NEW YORK (GenomeWeb) – Roche has received the CE-IVD mark for a test to detect and distinguish Chlamydia trachomatis and Neisseria gonorrhoeae on its Cobas 6800/8800 Systems and has launched the test in countries that accept the CE marking.
The test is notable for being the first to receive claims for anorectal and oropharyngeal samples, the firm said in a statement. Up to half of infections may be missed by traditional urogenital specimens, according to US Centers for Disease Control and Prevention.
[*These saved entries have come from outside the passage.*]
Definition isc_buffer_getuint8 (b : isc_buffer_t) : outcome (Z * isc_buffer_t) :=
  REQUIRE 1 <=? u32 (b_used b - b_current b) ;;
  let cp := b_current b in
  let* c0 := rd (b_base b) cp in
  Done (u8 c0, set_current b (cp + 1)).

Definition isc_buffer_putuint8 (b : isc_buffer_t) (val : Z) : outcome isc_buffer_t :=
  REQUIRE u32 (b_used b + 1) <=? b_length b ;;
  let val2 := u8 val in
  let cp := b_used b in
  let* base := wr (b_base b) cp (Z.land val2 0xff) in
  Done (set_used (set_base b base) (cp + 1)).

Definition isc_buffer_getuint16 (b : isc_buffer_t) : outcome (Z * isc_buffer_t) :=
  REQUIRE 2 <=? u32 (b_used b - b_current b) ;;
  let cp := b_current b in
  let* c0 := rd (b_base b) cp in
  let* c1 := rd (b_base b) (cp + 1) in
  let result := u16 (Z.shiftl c0 8) in
  let result := u16 (Z.lor result c1) in
  Done (result, set_current b (cp + 2)).

(** The macro [ISC__BUFFER_PUTUINT16], shared with the 48-bit store. *)
Definition buffer_putuint16_macro (b : isc_buffer_t) (val : Z) : outcome isc_buffer_t :=
  let val2 := u16 val in
  let cp := b_used b in
  let* base := wr (b_base b) cp (u8 (Z.shiftr (Z.land val2 0xff00) 8)) in
  let* base := wr base (cp + 1) (u8 (Z.land val2 0x00ff)) in
  Done (set_used (set_base b base) (cp + 2)).

Definition isc_buffer_putuint16 (b : isc_buffer_t) (val : Z) : outcome isc_buffer_t :=
  REQUIRE u32 (b_used b + 2) <=? b_length b ;;
  buffer_putuint16_macro b val.

Definition isc_buffer_putuint24 (b : isc_buffer_t) (val : Z) : outcome isc_buffer_t :=
  REQUIRE u32 (b_used b + 3) <=? b_length b ;;
  let val2 := u32 val in
  let cp := b_used b in
  let* base := wr (b_base b) cp (u8 (Z.shiftr (Z.land val2 0xff0000) 16)) in
  let* base := wr base (cp + 1) (u8 (Z.shiftr (Z.land val2 0xff00) 8)) in
  let* base := wr base (cp + 2) (u8 (Z.land val2 0x00ff)) in
  Done (set_used (set_base b base) (cp + 3)).

Definition isc_buffer_getuint32 (b : isc_buffer_t) : outcome (Z * isc_buffer_t) :=
  REQUIRE 4 <=? u32 (b_used b - b_current b) ;;
  let cp := b_current b in
  let* c0 := rd (b_base b) cp in
  let* c1 := rd (b_base b) (cp + 1) in
  let* c2 := rd (b_base b) (cp + 2) in
  let* c3 := rd (b_base b) (cp + 3) in
  let result := u32 (Z.shiftl c0 24) in
  let result := Z.lor result (u32 (Z.shiftl c1 16)) in
  let result := Z.lor result (u32 (Z.shiftl c2 8)) in
  let result := Z.lor result c3 in
  Done (result, set_current b (cp + 4)).

(** The macro [ISC__BUFFER_PUTUINT32]. *)
Definition buffer_putuint32_macro (b : isc_buffer_t) (val : Z) : outcome isc_buffer_t :=
  let val2 := u32 val in
  let cp := b_used b in
  let* base := wr (b_base b) cp (u8 (Z.shiftr (Z.land val2 0xff000000) 24)) in
  let* base := wr base (cp + 1) (u8 (Z.shiftr (Z.land val2 0x00ff0000) 16)) in
  let* base := wr base (cp + 2) (u8 (Z.shiftr (Z.land val2 0x0000ff00) 8)) in
  let* base := wr base (cp + 3) (u8 (Z.land val2 0x000000ff)) in
  Done (set_used (set_base b base) (cp + 4)).

Definition isc_buffer_putuint32 (b : isc_buffer_t) (val : Z) : outcome isc_buffer_t :=
  REQUIRE u32 (b_used b + 4) <=? b_length b ;;
  buffer_putuint32_macro b val.

Definition isc_buffer_getuint48 (b : isc_buffer_t) : outcome (Z * isc_buffer_t) :=
  REQUIRE 6 <=? u32 (b_used b - b_current b) ;;
  let cp := b_current b in
  let* c0 := rd (b_base b) cp in
  let* c1 := rd (b_base b) (cp + 1) in
  let* c2 := rd (b_base b) (cp + 2) in
  let* c3 := rd (b_base b) (cp + 3) in
  let* c4 := rd (b_base b) (cp + 4) in
  let* c5 := rd (b_base b) (cp + 5) in
  let result := Z.shiftl c0 40 in
  let result := Z.lor result (Z.shiftl c1 32) in
  let result := Z.lor result (Z.shiftl c2 24) in
  let result := Z.lor result (Z.shiftl c3 16) in
  let result := Z.lor result (Z.shiftl c4 8) in
  let result := Z.lor result c5 in
  Done (result, set_current b (cp + 6)).

Definition isc_buffer_putuint48 (b : isc_buffer_t) (val : Z) : outcome isc_buffer_t :=
  REQUIRE u32 (b_used b + 6) <=? b_length b ;;
  let valhi := u16 (Z.shiftr val 32) in
  let vallo := u32 (Z.land val 0xFFFFFFFF) in
  let* b := buffer_putuint16_macro b valhi in
  buffer_putuint32_macro b vallo.

Definition isc_buffer_putmem (b : isc_buffer_t) (src : list Z) : outcome isc_buffer_t :=
  REQUIRE u32 (b_used b + Zlen src) <=? b_length b ;;
  let* base := blit (b_base b) (b_used b) src in
  Done (set_used (set_base b base) (u32 (b_used b + Zlen src))).

(** [source] is the characters of the C string, its terminator excluded. *)
Definition isc_buffer_putstr (b : isc_buffer_t) (source : list Z) : outcome isc_buffer_t :=
  let l := Zlen source in
  REQUIRE l <=? isc_buffer_availablelength b ;;
  let* base := blit (b_base b) (b_used b) source in
  Done (set_used (set_base b base) (u32 (b_used b + l))).

Definition isc_buffer_copyregion (b : isc_buffer_t) (r : list Z) :
    outcome (isc_result_t * isc_buffer_t) :=
  if isc_buffer_availablelength b <? Zlen r then Done (ISC_R_NOSPACE, b)
  else
    let* base := blit (b_base b) (b_used b) r in
    Done (ISC_R_SUCCESS, set_used (set_base b base) (u32 (b_used b + Zlen r))).

(** ** The state-changing operations as one step function *)

Inductive buf_op : Type :=
| OpReinit (base : list Z) | OpAdd (n : Z) | OpSubtract (n : Z) | OpClear
| OpSetactive (n : Z) | OpFirst | OpForward (n : Z) | OpBack (n : Z) | OpCompact
| OpGet8 | OpGet16 | OpGet32 | OpGet48
| OpPut8 (v : Z) | OpPut16 (v : Z) | OpPut24 (v : Z) | OpPut32 (v : Z) | OpPut48 (v : Z)
| OpPutmem (src : list Z) | OpPutstr (src : list Z) | OpCopyregion (src : list Z).

Definition osnd {A B} (m : outcome (A * B)) : outcome B := let* p := m in Done (snd p).

Definition buf_step (b : isc_buffer_t) (op : buf_op) : outcome isc_buffer_t :=
  match op with
  | OpReinit base => isc_buffer_reinit b base
  | OpAdd n => isc_buffer_add b n
  | OpSubtract n => isc_buffer_subtract b n
  | OpClear => Done (isc_buffer_clear b)
  | OpSetactive n => isc_buffer_setactive b n
  | OpFirst => Done (isc_buffer_first b)
  | OpForward n => isc_buffer_forward b n
  | OpBack n => isc_buffer_back b n
  | OpCompact => isc_buffer_compact b
  | OpGet8 => osnd (isc_buffer_getuint8 b)
  | OpGet16 => osnd (isc_buffer_getuint16 b)
  | OpGet32 => osnd (isc_buffer_getuint32 b)
  | OpGet48 => osnd (isc_buffer_getuint48 b)
  | OpPut8 v => isc_buffer_putuint8 b v
  | OpPut16 v => isc_buffer_putuint16 b v
  | OpPut24 v => isc_buffer_putuint24 b v
  | OpPut32 v => isc_buffer_putuint32 b v
  | OpPut48 v => isc_buffer_putuint48 b v
  | OpPutmem src => isc_buffer_putmem b src
  | OpPutstr src => isc_buffer_putstr b src
  | OpCopyregion src => osnd (isc_buffer_copyregion b src)
  end.
(* ===== verification/NameTheory.v ===== *)
(** * Domain names: specification and properties of [lib/dns/name.c]

    A well-formed name is described by its non-root labels and by whether the
    root label follows them.  The lemmas relate the byte-level loops of the
    source to this view; the theorems state the order, equality, hashing and
    label-sequence operations in terms of label sequences. *)

From S2P Require Import Prelude Buffer Name.

(** ** Specification *)

(** All labels of a name, the root label last if the name is absolute. *)
Definition labels_of (body : list (list Z)) (ab : bool) : list (list Z) :=
  body ++ (if ab then [[]] else []).

Definition enc_label (l : list Z) : list Z := Zlen l :: l.

(** Uncompressed wire form (RFC 1035, section 3.1). *)
Definition wire (ls : list (list Z)) : list Z := concat (map enc_label ls).

(** Offset of each label, starting from [o]. *)
Fixpoint offs (o : Z) (ls : list (list Z)) : list Z :=
  match ls with
  | [] => []
  | l :: ls => o :: offs (o + 1 + Zlen l) ls
  end.

Definition good_label (l : list Z) : Prop := bytes l /\ 1 <= Zlen l <= 63.

Record wf_name (n : dns_name_t) (body : list (list Z)) (ab : bool) : Prop := {
  wn_data : ndata n = wire (labels_of body ab);
  wn_body : Forall good_label body;
  wn_length : n_length n <= 255;
  wn_labels : labels n = Zlen (labels_of body ab);
  wn_abs : Z.land (attributes n) DNS_NAMEATTR_ABSOLUTE = Z.b2z ab;
  wn_offsets : match offsets n with
               | Some t => offs 0 (labels_of body ab) `prefix_of` t
               | None => True
               end
}.

(** Labels up to ASCII case. *)
Definition lower_label (l : list Z) : list Z := map tolower l.

(** The DNSSEC order on labels: lexicographic on the folded characters. *)
Fixpoint label_cmp (l1 l2 : list Z) : comparison :=
  match l1, l2 with
  | [], [] => Eq
  | [], _ :: _ => Lt
  | _ :: _, [] => Gt
  | c1 :: l1, c2 :: l2 =>
      match tolower c1 ?= tolower c2 with Eq => label_cmp l1 l2 | c => c end
  end.

(** The DNSSEC order on names (RFC 4034, section 6.1): compare the label
    sequences from the most significant label on. *)
Fixpoint labels_cmp (r1 r2 : list (list Z)) : comparison :=
  match r1, r2 with
  | [], [] => Eq
  | [], _ :: _ => Lt
  | _ :: _, [] => Gt
  | l1 :: r1, l2 :: r2 =>
      match label_cmp l1 l2 with Eq => labels_cmp r1 r2 | c => c end
  end.

Definition name_cmp (ls1 ls2 : list (list Z)) : comparison := labels_cmp (rev ls1) (rev ls2).

(** Number of common labels at the front of two reversed names. *)
Fixpoint common (r1 r2 : list (list Z)) : Z :=
  match r1, r2 with
  | l1 :: r1, l2 :: r2 => match label_cmp l1 l2 with Eq => 1 + common r1 r2 | _ => 0 end
  | _, _ => 0
  end.

(** ** Lemmas on characters *)

Lemma tolower_spec c : is_byte c -> tolower c = if (65 <=? c) && (c <=? 90) then c + 32 else c.
Proof.
  intros H. apply Z.eqb_eq.
  apply (byte_forall (fun c => tolower c =? if (65 <=? c) && (c <=? 90) then c + 32 else c));
    [vm_compute; reflexivity|done].
Qed.

Lemma tolower_byte c : is_byte c -> is_byte (tolower c).
Proof. intros H. rewrite tolower_spec by done. unfold is_byte in *. case_if; bool_prop; lia. Qed.

Lemma tolower_idem c : is_byte c -> tolower (tolower c) = tolower c.
Proof.
  intros H. rewrite (tolower_spec (tolower c)) by by apply tolower_byte.
  rewrite tolower_spec by done. unfold is_byte in *. repeat case_if; bool_prop; lia.
Qed.

(** Length octets are below the letters: case folding leaves them alone. *)
Lemma tolower_small c : 0 <= c <= 64 -> tolower c = c.
Proof.
  intros H. rewrite tolower_spec by (unfold is_byte; lia). case_if; [bool_prop; lia|done].
Qed.

(** ** Lemmas on the wire form *)

Lemma wire_app ls ms : wire (ls ++ ms) = wire ls ++ wire ms.
Proof. unfold wire. by rewrite map_app, concat_app. Qed.

Lemma wire_cons l ls : wire (l :: ls) = Zlen l :: l ++ wire ls.
Proof. done. Qed.

Lemma Zlen_wire_cons l ls : Zlen (wire (l :: ls)) = 1 + Zlen l + Zlen (wire ls).
Proof. rewrite wire_cons. len. Qed.

Lemma offs_app o ls ms : offs o (ls ++ ms) = offs o ls ++ offs (o + Zlen (wire ls)) ms.
Proof.
  revert o. induction ls as [|l ls IH]; intros o; cbn [offs app].
  - change (Zlen (wire [])) with 0. by rewrite Z.add_0_r.
  - rewrite IH, Zlen_wire_cons. do 3 f_equal. lia.
Qed.

Lemma length_offs o ls : length (offs o ls) = length ls.
Proof. revert o. induction ls; intros; cbn; auto. Qed.

Lemma offs_lookup ls i : (i < length ls)%nat ->
  offs 0 ls !! i = Some (Zlen (wire (take i ls))).
Proof.
  intros Hi. rewrite <- (take_drop i ls) at 1.
  rewrite offs_app, lookup_app_r by (rewrite length_offs; len).
  rewrite length_offs, length_take_le, Nat.sub_diag by lia.
  destruct (drop i ls) eqn:E; [apply (f_equal length) in E; len|]. done.
Qed.

Lemma good_label_byte l : good_label l -> bytes (enc_label l).
Proof. intros [? ?]. constructor; [unfold is_byte; lia|done]. Qed.

Lemma bytes_wire body ab : Forall good_label body -> bytes (wire (labels_of body ab)).
Proof.
  intros H. unfold labels_of. rewrite wire_app. apply bytes_app. split.
  - induction H; [constructor|]. rewrite wire_cons.
    change (bytes (enc_label x ++ wire l)). apply bytes_app. split; [by apply good_label_byte|done].
  - destruct ab; apply bytesb_spec; reflexivity.
Qed.

(** A name of at most 255 octets has at most 127 labels and the root. *)
Lemma wire_count body : Forall good_label body -> 2 * Zlen body <= Zlen (wire body).
Proof.
  induction 1 as [|l body [_ ?] _ IH]; [done|]. rewrite Zlen_wire_cons, Zlen_cons. lia.
Qed.

Lemma labels_of_count body ab : Forall good_label body -> Zlen (wire (labels_of body ab)) <= 255 ->
  Zlen (labels_of body ab) <= 128.
Proof.
  intros H. unfold labels_of. rewrite wire_app, !Zlen_app.
  pose proof (wire_count body H).
  destruct ab; [change (Zlen (wire [[]])) with 1; change (@Zlen (list Z) [[]]) with 1
               |change (Zlen (wire [])) with 0; change (@Zlen (list Z) []) with 0]; lia.
Qed.

(** Reading a label: its length octet and its characters. *)
Lemma rd_label_len p l q : rd (p ++ enc_label l ++ q) (Zlen p) = Done (Zlen l).
Proof. by apply rd_app_mid. Qed.

Lemma rd_label_char p l q k c : l !! k = Some c ->
  rd (p ++ enc_label l ++ q) (Zlen p + 1 + Z.of_nat k) = Done c.
Proof.
  intros H. apply rd_Done. split; [len|]. rewrite lookup_app_r by len.
  replace (Z.to_nat (Zlen p + 1 + Z.of_nat k) - length p)%nat with (S k) by len.
  cbn. by apply lookup_app_l_Some.
Qed.

Lemma wire_split ls ms : forall i l, ls !! i = Some l ->
  wire (ls ++ ms) = wire (take i ls) ++ enc_label l ++ wire (drop (S i) ls ++ ms).
Proof.
  intros i l H. rewrite <- (take_drop_middle ls i l H) at 1.
  rewrite <- app_assoc, wire_app. cbn [app]. by rewrite wire_cons.
Qed.

(** ** [set_offsets] *)

(** The table while the scan has passed the labels [pre]. *)
Definition scan_table (pre : list (list Z)) (tbl : list Z) : list Z :=
  offs 0 pre ++ drop (length pre) tbl.

Lemma scan_table_step pre l tbl : Zlen pre < Zlen tbl ->
  wr (scan_table pre tbl) (Zlen pre) (Zlen (wire pre)) = Done (scan_table (pre ++ [l]) tbl).
Proof.
  intros H. unfold scan_table. rewrite wr_ok by (len; rewrite length_offs; len). f_equal.
  rewrite offs_app. cbn [offs]. rewrite insert_app_r_alt by (rewrite length_offs; len).
  rewrite length_offs. replace (Z.to_nat (Zlen pre) - length pre)%nat with 0%nat by len.
  rewrite <- app_assoc. f_equal. rewrite length_app. cbn [length].
  destruct (drop (length pre) tbl) as [|y r] eqn:E; [apply (f_equal length) in E; len|].
  cbn. f_equal. change r with (drop 1 (y :: r)). rewrite <- E, drop_drop. done.
Qed.

Lemma so_step pre l rest tbl :
  let ls := pre ++ l :: rest in
  Zlen (wire ls) <= 255 -> Zlen pre < 128 -> Zlen pre < Zlen tbl -> Zlen l <= 63 ->
  so_body (wire ls) (Zlen (wire ls)) (Zlen (wire pre), Zlen pre, scan_table pre tbl) =
  let s := (Zlen (wire (pre ++ [l])), Zlen (pre ++ [l]), scan_table (pre ++ [l]) tbl) in
  Done (if Zlen l =? 0 then inr (s, true) else inl s).
Proof.
  cbv zeta. intros H255 H128 Htbl H63.
  assert (Hw : wire (pre ++ l :: rest) = wire pre ++ enc_label l ++ wire rest)
    by (rewrite wire_app, wire_cons; done).
  assert (HL : Zlen (wire (pre ++ l :: rest)) = Zlen (wire pre) + 1 + Zlen l + Zlen (wire rest))
    by (rewrite Hw; unfold enc_label; len).
  pose proof (Zlen_nonneg (wire rest)). pose proof (Zlen_nonneg (wire pre)).
  pose proof (Zlen_nonneg l).
  unfold so_body. rewrite (proj2 (Z.eqb_neq _ _)) by lia. cbn [negb].
  rewrite require_true by lia. cbn [obind]. rewrite u8_small by lia.
  rewrite (scan_table_step pre l tbl) by lia. cbn [obind].
  rewrite Hw, rd_label_len, <- Hw. cbn [obind].
  rewrite !require_true by lia. cbn [obind].
  assert (HE : Zlen (wire (pre ++ [l])) = Zlen (wire pre) + 1 + Zlen l).
  { rewrite wire_app, Zlen_app, Zlen_wire_cons. change (Zlen (wire [])) with 0. lia. }
  rewrite HE, Zlen_app. change (Zlen [l]) with 1. by destruct (Zlen l =? 0).
Qed.

Lemma so_loop body ab : forall pre tbl fuel,
  let ls := pre ++ labels_of body ab in
  Forall good_label body -> Zlen (wire ls) <= 255 -> Zlen ls <= 128 -> Zlen ls <= Zlen tbl ->
  (length (labels_of body ab) < fuel)%nat ->
  loop fuel (so_body (wire ls) (Zlen (wire ls))) (Zlen (wire pre), Zlen pre, scan_table pre tbl) =
  Done (Zlen (wire ls), Zlen ls, scan_table ls tbl, ab).
Proof.
  induction body as [|l body IH]; intros pre tbl fuel; cbv zeta; intros Hg H255 H128 Htbl Hf.
  - destruct fuel as [|fuel]; [lia|]. cbn [loop].
    destruct ab; unfold labels_of in *; cbn [app] in *.
    + rewrite so_step; [done|done|len|len|by cbn].
    + rewrite app_nil_r in *. unfold so_body. by rewrite Z.eqb_refl.
  - destruct fuel as [|fuel]; [lia|]. cbn [loop].
    apply Forall_cons in Hg as [[Hb Hl] Hg].
    change (labels_of (l :: body) ab) with (l :: labels_of body ab) in *.
    rewrite so_step by first [done|lia|len]. cbv zeta.
    rewrite (proj2 (Z.eqb_neq _ _)) by lia.
    specialize (IH (pre ++ [l]) tbl fuel). cbv zeta in IH.
    rewrite <- app_assoc in IH. apply IH; try done. cbn in Hf. lia.
Qed.

Lemma so_scan_spec body ab tbl : let ls := labels_of body ab in
  Forall good_label body -> Zlen (wire ls) <= 255 -> Zlen ls <= Zlen tbl ->
  so_scan (wire ls) tbl = Done (Zlen (wire ls), Zlen ls, scan_table ls tbl, ab).
Proof.
  cbv zeta. intros Hg H255 Htbl. pose proof (labels_of_count body ab Hg H255).
  apply (so_loop body ab [] tbl 130); try done; cbn [app]; len.
Qed.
CDC recommendations also encourage the use of molecular testing for CT/NG.
The expanded claims are in addition to those for male and female urine specimens, endocervical swab specimens, clinician-collected and patient self-collected vaginal swab specimens, and cervical specimens collected in PreservCyt Solution.
Roche's Cobas 6800 and 8800 systems are fully automated high throughput molecular diagnostic platforms able to process up to 384 tests or 960 tests in an eight-hour shift, respectively, and capable of performing three different tests in the same run with no pre-sorting required.
"The addition of Cobas CT/NG to our expanding Cobas 6800/8800 Systems menu provides laboratories with the highest throughput solution for the testing of CT/NG on the market," Uwe Oberlaender, head of Roche molecular diagnostics, said in a statement.